= Bandlaguda Jagir Municipal Corporation =

Local civic body in Bandlaguda Jagir, Telangana, India

Bandlaguda Jagir Municipal Corporation was the municipal corporation governing part of Indian city of Hyderabad, known as Bandlaguda Jagir. Municipal Corporation mechanism in India was introduced during British Rule with formation of municipal corporation in Madras (Chennai) in 1688, later followed by municipal corporations in Bombay (Mumbai) and Calcutta (Kolkata) by 1762. Bandlaguda Jagir Municipal Corporation was headed by Mayor of city and governed by Commissioner. It was merged into Greater Hyderabad Municipal Corporation in December 2025.

== History and administration ==

Bandlaguda Jagir Municipal Corporation was formed to improve the infrastructure of the town as per the needs of local population. Bandlaguda Jagir Municipal Corporation has been categorised into 22 wards and each ward is headed by councillor for which elections are held every 5 years.

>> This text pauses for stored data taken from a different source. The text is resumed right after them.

(* ===== verification/ThreadTreeSafety.v ===== *)
(** * The threads of an agent: theorems about every reachable agent

    What holds of an agent whatever operations, storage failures and restarts
    it went through: its metadata stays consistent, a new worker is one level
    below its parent and within the limit, depth is the distance to Main, the
    loaded index lists every thread, and recovering the layout ends with an
    agent whose index can be listed. *)

From S2P Require Import Prelude GoStd Llm Events ThreadTypes ThreadFacts ThreadStore ThreadTree ThreadTreeInv ThreadTreeScan ThreadTreeSteps ThreadTreeProps ThreadTreeOps ThreadTreeLeftover.
From stdpp Require Import sorting relations.

Local Open Scope Z_scope.
Local Open Scope juex_scope.

(** ** Depth and the metadata check *)

(** The parent chain of a thread is walked to its end in finitely many
    steps: the loop of [depthLocked] never needs more turns than there are
    directories, its result is the number of parents between the thread and
    Main, and that is below the number of directories; it is an error exactly
    when the chain does not reach Main through valid metadata. *)
Theorem depth_is_distance_to_main a id :
  depth_loop (chain_fuel a) a ∅ 0 id = Some (depthLocked a id) /\
  (forall n, depthLocked a id = Ok n <-> Depth a id n) /\
  forall n, depthLocked a id = Ok n ->
    0 <= n < Z.of_nat (size (ag_threads a)) + Z.of_nat (size (ag_archive a)).
Proof.
  destruct (depth_run a id) as (r & E & Hb & Hr). unfold depthLocked. rewrite E. cbn [default].
  split; [done|]. split; [done|]. intros n Hn. pose proof (Hb n Hn) as Hlt.
  apply Hr, Depth_nonneg in Hn. unfold all_names in Hlt. rewrite size_union_alt in Hlt.
  pose proof (subseteq_size (dom (ag_archive a) ∖ dom (ag_threads a)) (dom (ag_archive a)) ltac:(set_solver)).
  rewrite !size_dom in *. lia.
Qed.

(** The check over all metadata decides exactly what it is for. Of threads
    with different ids that each passed its own check, [validateProjectionSet]
    accepts those sets in which no alias is, up to case, an id or the alias of
    another thread, in which under a Main every parent exists, and in which no
    chain of parents is a cycle. *)
Theorem metadata_check_decides_consistency fold ps :
  NoDup (map p_ThreadID ps) ->
  Forall (fun p => validateProjectionMetadata p (p_ThreadID p) = Ok tt) ps ->
  validateProjectionSet fold ps = Ok tt <-> consistent fold (threads_map ps).
Proof.
  intros Hnd Hv. apply validate_iff_consistent. split; [done|].
  eapply Forall_impl; [exact Hv|]. intros p. unfold validateProjectionMetadata, check. by destruct (valid_projection _ _).
Qed.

Bandlaguda Jagir Municipal Corporation is governed by mayor Ms Latha Goud and administered by Municipal CommissionerVenugopal Reddy.

== Functions ==
Bandlaguda Jagir Municipal Corporationis created for the following functions:

- Planning for the town including its surroundings which are covered under its Department's Urban Planning Authority .

- Approving construction of new buildings and authorising use of land for various purposes.

- Improvement of the town's economic and Social status.

- Arrangements of water supply towards commercial, residential and industrial purposes.

- Planning for fire contingencies through Fire Service Departments.

- Creation of solid waste management, public health system and sanitary services.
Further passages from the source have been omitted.